Il Comune è stato condannato a pagare i danni provocati all’auto finita in una buca coperta d’acqua sull’asfalto. È quanto emerge dalla sentenza emessa dal Tribunale di Torre Annunziata, in data 10/05/2022, nel giudizio d’appello (Sentenza 1043, Sezione Prima Civile) proposto dal proprietario di una utilitaria danneggiata a seguito del sinistro avvenuto sulla pubblica strada.
La sentenza ha statuito che l’ente proprietario di una strada aperta al pubblico transito si presume responsabile, ai sensi dell’articolo 2051 del codice civile, dei sinistri riconducibili alle situazioni di pericolo connesse alla struttura o alle pertinenze della strada stessa, indipendentemente dalla sua estensione.
A riguardo, il giudice d’appello ha evidenziato che alla luce dei più recenti arresti giurisprudenziali devi ritenersi ormai superato l’originario orientamento che riteneva non applicabile l’art. 2015 c.c. sui beni demaniali sul presupposto che la loro estensione e il loro generalizzato utilizzo rendesse impossibile l’esercizio di un adeguato controllo e di una adeguata vigilanza sugli stessi.
Nello specifico, l’auto dell’appellante veniva danneggiata dopo essere finita, con la ruota anteriore, in una grossa buca coperta dall’acqua dopo un forte temporale e di notte; i Carabinieri intervenuti sul posto confermavano la dinamica del sinistro e l’entità dei danni. La proprietaria dell’auto agiva quindi in giudizio al fine di veder condannato il Comune al risarcimento dei danni patiti, comprensivi delle spese sostenute per la riparazione del veicolo richiedendo, altresì, il rimborso delle spese di fermo tecnico e producendo, allo scopo, la documentazione fiscale rilasciata dal meccanico riparatore.

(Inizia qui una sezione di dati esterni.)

(* ===== verification/PageTree.v ===== *)
(** * The tree of page tables, abstractly

    The proof device of [PageTable]: a forest of tables is a function [ent] from
    a frame and an index to an entry, and a labelling [lab] gives every table
    its level and the part of the address space it covers.  The labelling makes
    the tree structure a local condition: an entry that points to a table agrees
    with the label of that table. *)

From stdpp Require Import base decidable numbers list gmap.
From Stdlib Require Import ZArith Lia.
From S2P Require Import Prelude MemoryAddr PageTableEntry.

Local Open Scope Z_scope.

(** ** Indices of a virtual address *)

(** [12 + 9 * l]: the bits of an address below a table of level [l + 1]. *)
Definition lbits (l : nat) : Z := 12 + 9 * Z.of_nat l.

(** The index into the table of level [S l]. *)
Definition vidx (l : nat) (v : VirtAddr) : Z := (v / 2 ^ lbits l) mod 512.

(** The number of the level-[l] page of [v] in an address space of [L] levels:
    addresses that agree on their low [lbits L] bits are not distinguished. *)
Definition vbase (L l : nat) (v : VirtAddr) : Z := (v mod 2 ^ lbits L) / 2 ^ lbits l.

Lemma lbits_S l : 2 ^ lbits (S l) = 2 ^ lbits l * 512.
Proof.
  unfold lbits. change 512 with (2 ^ 9). rewrite <-Z.pow_add_r by lia. f_equal. lia.
Qed.

Lemma lbits_pos l : 0 < 2 ^ lbits l.
Proof. unfold lbits. apply Z.pow_pos_nonneg; lia. Qed.

Lemma vidx_range l v : 0 ≤ vidx l v < 512.
Proof. apply Z.mod_pos_bound. lia. Qed.

Lemma lbits_divide l L : (l ≤ L)%nat → (2 ^ lbits l | 2 ^ lbits L).
Proof. intros. apply pow2_divide. unfold lbits. lia. Qed.

Lemma vbase_top L v : vbase L L v = 0.
Proof. apply Z.div_small, Z.mod_pos_bound, lbits_pos. Qed.

(** A page of level [l] is entry [vidx l v] of its table. *)
Lemma vbase_step L l v : (l < L)%nat → vbase L l v = 512 * vbase L (S l) v + vidx l v.
Proof.
  intros Hl. unfold vbase, vidx. pose proof (lbits_pos l) as H0.
  set (x := v mod 2 ^ lbits L).
  assert (v / 2 ^ lbits l mod 512 = x / 2 ^ lbits l mod 512) as ->.
  { destruct (lbits_divide (S l) L) as [q Hq]; [lia|]. rewrite lbits_S in Hq.
    rewrite (Z.div_mod v (2 ^ lbits L)) at 1 by (pose proof (lbits_pos L); lia).
    fold x. rewrite Hq.
    replace (q * (2 ^ lbits l * 512) * (v / (q * (2 ^ lbits l * 512))) + x)
      with (x + (q * (v / (q * (2 ^ lbits l * 512))) * 512) * 2 ^ lbits l) by lia.
    rewrite Z.div_add by lia. by rewrite Z.mod_add by lia. }
  rewrite lbits_S, <-Z.div_div by lia. apply Z.div_mod. lia.
Qed.

(** Addresses in one page share the pages above it and the indices to it. *)
Lemma vbase_up L l l' v v' :
  (l ≤ l' ≤ L)%nat → vbase L l v = vbase L l v' → vbase L l' v = vbase L l' v'.
Proof.
  intros [Hl HL] H. unfold vbase in *. destruct (lbits_divide l l' Hl) as [q Hq].
  pose proof (lbits_pos l). pose proof (lbits_pos l') as Hp. rewrite Hq in Hp |- *.
  assert (0 < q) by (apply (Z.mul_pos_cancel_r q (2 ^ lbits l)); done).
  rewrite (Z.mul_comm q), <-!Z.div_div by lia. by rewrite H.
Qed.

Lemma vbase_idx L l v v' :
  (l < L)%nat → vbase L l v = vbase L l v' → vidx l v = vidx l v'.
Proof.
  intros Hl H. pose proof (vbase_up L l (S l) v v' ltac:(lia) H).
  rewrite (vbase_step L l v), (vbase_step L l v') in H by done. lia.
Qed.

(** ** Trees *)

Section tree.
Context {P : GenericPTE} {bits : Z} {norm : Z → Z} `{!GenericPTESpec P bits norm}.
Context (L : nat) (root : Z).

Definition Ent : Type := Z → Z → Z.

(** The leaf entry for [v] below table [p] of level [l], and its level. *)
Fixpoint twalk (ent : Ent) (l : nat) (p : Z) (v : VirtAddr) : option (nat * Z) :=
  match l with
  | O => None
  | S l' =>
      let e := ent p (vidx l' v) in
      if decide (e = 0) then None
      else if decide (l' = O) then Some (l, e)
      else if pte_is_huge e then Some (l, e)
      else twalk ent l' (pte_paddr e) v
  end.

Lemma twalk_level ent l p v k e : twalk ent l p v = Some (k, e) → (1 ≤ k ≤ l)%nat.
Proof.
  revert p. induction l as [|l IH]; intros p; simpl; [done|].
  repeat case_match; intros Ht; simplify_eq; try lia. apply IH in Ht. lia.
Qed.

Definition table_entry (lab : gmap Z (nat * Z)) (l : nat) (b : Z) (e : Z) : Prop :=
  pte_is_present e = true ∧ pte_is_huge e = false ∧ lab !! pte_paddr e = Some (l, b).

(** The entry of index [i] in a table labelled [(S l, b)]. *)
Definition entry_wf (lab : gmap Z (nat * Z)) (l : nat) (b i : Z) (e : Z) : Prop :=
  e = 0 ∨
  (l = O ∧ pte_is_present e = true) ∨
  ((1 ≤ l ≤ 2)%nat ∧ pte_is_present e = true ∧ pte_is_huge e = true) ∨
  ((1 ≤ l)%nat ∧ table_entry lab l (512 * b + i) e).

Record twf (lab : gmap Z (nat * Z)) (ent : Ent) : Prop := {
  twf_root : lab !! root = Some (L, 0);
  twf_level p l b : lab !! p = Some (l, b) → (1 ≤ l ≤ L)%nat;
  twf_entry p l b i :
    lab !! p = Some (S l, b) → 0 ≤ i < 512 → entry_wf lab l b i (ent p i);
}.

(** [reach ent v l p]: the walk for [v] arrives at table [p] of level [l]. *)
Inductive reach (ent : Ent) (v : VirtAddr) : nat → Z → Prop :=
| reach_root : reach ent v L root
| reach_step l p :
    reach ent v (S l) p → (1 ≤ l)%nat →
    pte_is_present (ent p (vidx l v)) = true →
    pte_is_huge (ent p (vidx l v)) = false →
    reach ent v l (pte_paddr (ent p (vidx l v))).

(** [ent'] is [ent] with entry [i] of table [p] set to [e], on the tables. *)
Definition ent_set (lab : gmap Z (nat * Z)) (ent ent' : Ent) (p : Z) (i e : Z) : Prop :=
  ∀ q j, is_Some (lab !! q) → 0 ≤ j < 512 →
    ent' q j = if decide (q = p ∧ j = i) then e else ent q j.

Lemma present_nonzero e : pte_is_present e = true → e ≠ 0.
Proof. intros H ->. rewrite pte_zero_absent in H. done. Qed.

Lemma reach_label lab ent v l p :
  twf lab ent → reach ent v l p → lab !! p = Some (l, vbase L l v).
Proof.
  intros W. induction 1 as [|l p Hr IH Hl Hp Hh].
  - rewrite vbase_top. apply W.
  - pose proof (twf_level _ _ W _ _ _ IH).
    destruct (twf_entry _ _ W _ _ _ (vidx l v) IH (vidx_range _ _)) as [He|[He|[He|He]]].
    + by apply present_nonzero in Hp.
    + lia.
    + destruct He as (_&_&He). congruence.
    + destruct He as (_&_&_&->). by rewrite (vbase_step L l) by lia.
Qed.

Lemma reach_level lab ent v l p : twf lab ent → reach ent v l p → (1 ≤ l ≤ L)%nat.
Proof. intros W Hr. eapply (twf_level _ _ W), reach_label; done. Qed.

(** The walk continues from a table it reaches. *)
Lemma reach_twalk ent v l p :
  reach ent v l p → (1 ≤ l)%nat → twalk ent L root v = twalk ent l p v.
Proof.
  induction 1 as [|l p Hr IH Hl Hp Hh]; [done|]. intros _. rewrite IH by lia. simpl.
  rewrite decide_False by (by apply present_nonzero). rewrite decide_False by lia.
  by rewrite Hh.
Qed.

Lemma reach_top ent v l p : reach ent v l p → (l ≤ L)%nat.
Proof. induction 1; lia. Qed.

Lemma reach_same ent v v' l p :
  reach ent v l p → vbase L l v = vbase L l v' → reach ent v' l p.
Proof.
  induction 1 as [|l p Hr IH Hl Hp Hh]; intros Hb; [constructor|].
  apply reach_top in Hr as HL.
  assert (vidx l v = vidx l v') as Hi by (apply (vbase_idx L); lia || done).
  rewrite Hi in Hp, Hh |- *. constructor; try done. apply IH.
  by apply (vbase_up L l); [lia|].
Qed.

(** The entry a walk follows points to the table of the next level. *)
Lemma table_child lab ent q l v :
  twf lab ent → lab !! q = Some (S l, vbase L (S l) v) →
  ent q (vidx l v) ≠ 0 → l ≠ O → pte_is_huge (ent q (vidx l v)) = false →
  pte_is_present (ent q (vidx l v)) = true ∧
  lab !! pte_paddr (ent q (vidx l v)) = Some (l, vbase L l v).
Proof.
  intros W Hq He Hl Hh. pose proof (twf_level _ _ W _ _ _ Hq).
  destruct (twf_entry _ _ W _ _ _ (vidx l v) Hq (vidx_range _ _)) as [H'|[H'|[H'|H']]];
    [done|lia|destruct H' as (_&_&?); congruence|].
  destruct H' as (_&?&_&->). by rewrite (vbase_step L l) by lia.
Qed.

(** *** Writing an entry *)

Section set_entry.
Context (lab : gmap Z (nat * Z)) (ent ent' : Ent) (p : Z) (l : nat) (b i e : Z).
Context (W : twf lab ent) (Hset : ent_set lab ent ent' p i e).
Context (Hp : lab !! p = Some (S l, b)) (Hi : 0 ≤ i < 512).

Lemma ent_set_here : ent' p i = e.
Proof. rewrite Hset by (done || eauto). by rewrite decide_True by done. Qed.

Lemma twf_set : entry_wf lab l b i e → twf lab ent'.
Proof.
  intros He. split; [apply W|apply W|]. intros q k c j Hq Hj.
  rewrite Hset by (done || eauto). case_decide as Hd.
  - destruct Hd as [-> ->]. rewrite Hp in Hq. by injection Hq as <- <-.
  - by apply W.
Qed.

(** Addresses outside the page of the entry are not affected. *)
Lemma twalk_set_other v k q :
  vbase L l v ≠ 512 * b + i → lab !! q = Some (k, vbase L k v) →
  twalk ent' k q v = twalk ent k q v.
Proof.
  intros Hv. revert q. induction k as [|k IH]; intros q Hq; [done|]. simpl.
  pose proof (twf_level _ _ W _ _ _ Hq).
  rewrite Hset by (eauto || apply vidx_range).
  rewrite (decide_False (P := q = p ∧ vidx k v = i)).
  2:{ intros [-> <-]. rewrite Hp in Hq. injection Hq as -> ->.
      rewrite (vbase_step L k) in Hv by lia. done. }
  case_decide; [done|]. case_decide; [done|].
  destruct (pte_is_huge _) eqn:Hh; [done|].
  apply IH. by apply table_child.
Qed.

Lemma reach_set v k q : (l < k)%nat → reach ent v k q → reach ent' v k q.
Proof.
  intros Hk. induction 1 as [|k q Hr IH Hl Hpr Hh]; [constructor|].
  apply (reach_label _ _ _ _ _ W) in Hr as Hq.
  assert (ent' q (vidx k v) = ent q (vidx k v)) as Heq.
  { rewrite Hset by (eauto || apply vidx_range). rewrite decide_False; [done|].
    intros [-> _]. rewrite Hp in Hq. injection Hq. lia. }
  rewrite <-Heq in Hpr, Hh |- *. constructor; try done. apply IH. lia.
Qed.

(** Addresses in the page of the entry see the new entry. *)
Lemma twalk_set_same v :
  reach ent v (S l) p → vbase L l v = 512 * b + i →
  twalk ent' L root v = twalk ent' (S l) p v ∧ ent' p (vidx l v) = e.
Proof.
  intros Hr Hv. split.
  - apply reach_twalk; [|lia]. by apply reach_set; [lia|].
  - pose proof (reach_label _ _ _ _ _ W Hr) as Hq. rewrite Hp in Hq.
    injection Hq as Hb. pose proof (twf_level _ _ W _ _ _ Hp).
    rewrite (vbase_step L l) in Hv by lia.
    assert (vidx l v = i) as -> by lia. apply ent_set_here.
Qed.
End set_entry.

(** *** Creating a table *)

Section new_table.
Context (lab : gmap Z (nat * Z)) (ent ent' : Ent) (p q : Z) (l : nat) (b i : Z).
Context (W : twf lab ent) (Hp : lab !! p = Some (S l, b)) (Hl : (1 ≤ l)%nat).
Context (Hi : 0 ≤ i < 512) (Hunused : ent p i = 0).
Context (Hq : lab !! q = None) (Hframe : frame_ok bits q).
Context (Hset : ent_set lab ent ent' p i (pte_new_table q)).
Context (Hzero : ∀ j, 0 ≤ j < 512 → ent' q j = 0).

Definition lab_new : gmap Z (nat * Z) := <[q := (l, 512 * b + i)]> lab.

Lemma lab_new_mono x y : lab !! x = Some y → lab_new !! x = Some y.
Proof. intros Hx. unfold lab_new. rewrite lookup_insert_ne; [done|]. intros ->. congruence. Qed.

Lemma twf_new : twf lab_new ent'.
Proof.
  split.
  - apply lab_new_mono, W.
  - intros x k c. unfold lab_new. rewrite lookup_insert. case_decide.
    + pose proof (twf_level _ _ W _ _ _ Hp). intros [= <- <-]. lia.
    + apply W.
  - intros x k c j Hx Hj. unfold lab_new in Hx. rewrite lookup_insert in Hx.
    case_decide as Hd; [subst x; rewrite Hzero by done; by left|].
    rewrite Hset by (done || eauto). case_decide as Hd'.
    + destruct Hd' as [-> ->]. rewrite Hp in Hx. injection Hx as <- <-.
      right. right. right. split; [done|]. split_and!.
      * by apply pte_table_present.
      * by apply pte_table_huge.
      * rewrite pte_table_paddr by done. unfold lab_new. by rewrite lookup_insert_eq.
    + destruct (twf_entry _ _ W _ _ _ _ Hx Hj) as [?|[?|[?|(?&?&?&?)]]];
        [by left|by right; left|by right; right; left|].
      right; right; right. split; [done|]. split_and!; [done..|].
      by apply lab_new_mono.
Qed.

(** No address is translated differently. *)
Lemma twalk_new v k x :
  lab !! x = Some (k, vbase L k v) → twalk ent' k x v = twalk ent k x v.
Proof.
  revert x. induction k as [|k IH]; intros x Hx; [done|]. simpl.
  rewrite Hset by (eauto || apply vidx_range).
  destruct (decide (x = p ∧ vidx k v = i)) as [Hd|Hd].
  - destruct Hd as [-> ->]. rewrite Hp in Hx. injection Hx as <- _.
    rewrite Hunused. rewrite (decide_True (P := 0 = 0)) by done.
    rewrite decide_False.
    2:{ apply present_nonzero. by apply pte_table_present. }
    rewrite decide_False by lia. rewrite pte_table_huge, pte_table_paddr by done.
    destruct l as [|l']; [lia|]. simpl. rewrite Hzero by apply vidx_range.
    by rewrite decide_True.
  - case_decide; [done|]. case_decide; [done|]. destruct (pte_is_huge _) eqn:Hh; [done|].
    apply IH. by apply table_child.
Qed.

Lemma reach_new v k x : reach ent v k x → reach ent' v k x.
Proof.
  induction 1 as [|k x Hr IH Hk Hpr Hh]; [constructor|].
  apply (reach_label _ _ _ _ _ W) in Hr as Hx.
  assert (ent' x (vidx k v) = ent x (vidx k v)) as Heq.
  { rewrite Hset by (eauto || apply vidx_range). rewrite decide_False; [done|].
    intros [-> Hv]. rewrite Hv, Hunused, pte_zero_absent in Hpr. done. }
  rewrite <-Heq in Hpr, Hh |- *. by constructor.
Qed.

Lemma reach_new_table v : reach ent v (S l) p → vidx l v = i → reach ent' v l q.
Proof.
  intros Hr Hv.
  assert (ent' p (vidx l v) = pte_new_table q) as He.
  { rewrite Hv. by apply (ent_set_here lab ent ent' p l b). }
  rewrite <-(pte_table_paddr q) by done. rewrite <-He.
  constructor; [by apply reach_new|done| |]; rewrite He.
  - by apply pte_table_present.
  - by apply pte_table_huge.
Qed.
End new_table.

End tree.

Secondo i giudice del Tribunale adito, l’appellante ha assolto l’onere della prova sulla stessa gravante: dimostrare il danno e il nesso causale tra la lesione e la cosa in custodia. Al contrario, sempre a parere del menzionato giudice d’appello, il Comune convenuto in giudizio non è stato in grado di dimostrare la sussistenza di un elemento esterno in grado di interrompere il nesso causale. Infatti, precisa il Giudice, è dalla proprietà pubblica della strada che sorge l’obbligo di custodia – che è oggettiva e presunta fino a prova contraria -nonché l’obbligo di manutenzione. Mentre l’azione ai sensi dell’art. 2043 c.c. comporta la necessità per il danneggiato di provare l’esistenza del dolo o della colpa a carico del danneggiante, nel caso di azione fondata sull’art. 2051 c.c. la responsabilità del custode è prevista dalla legge per il fatto stesso della custodia, potendo questi liberarsi soltanto attraverso la gravosa dimostrazione del fortuito (cfr. Cass. Civ. 14622/2009 e 18520/2009).
Si osserva, infatti, che tale responsabilità è esclusa solo dal caso fortuito, che può consistere sia in una alterazione dello stato dei luoghi imprevista, imprevedibile e non tempestivamente eliminabile o segnalabile ai conducenti nemmeno con l’uso dell’ordinaria diligenza, sia nella condotta della stessa vittima, ricollegabile all’omissione delle normali cautele esigibili in situazioni analoghe.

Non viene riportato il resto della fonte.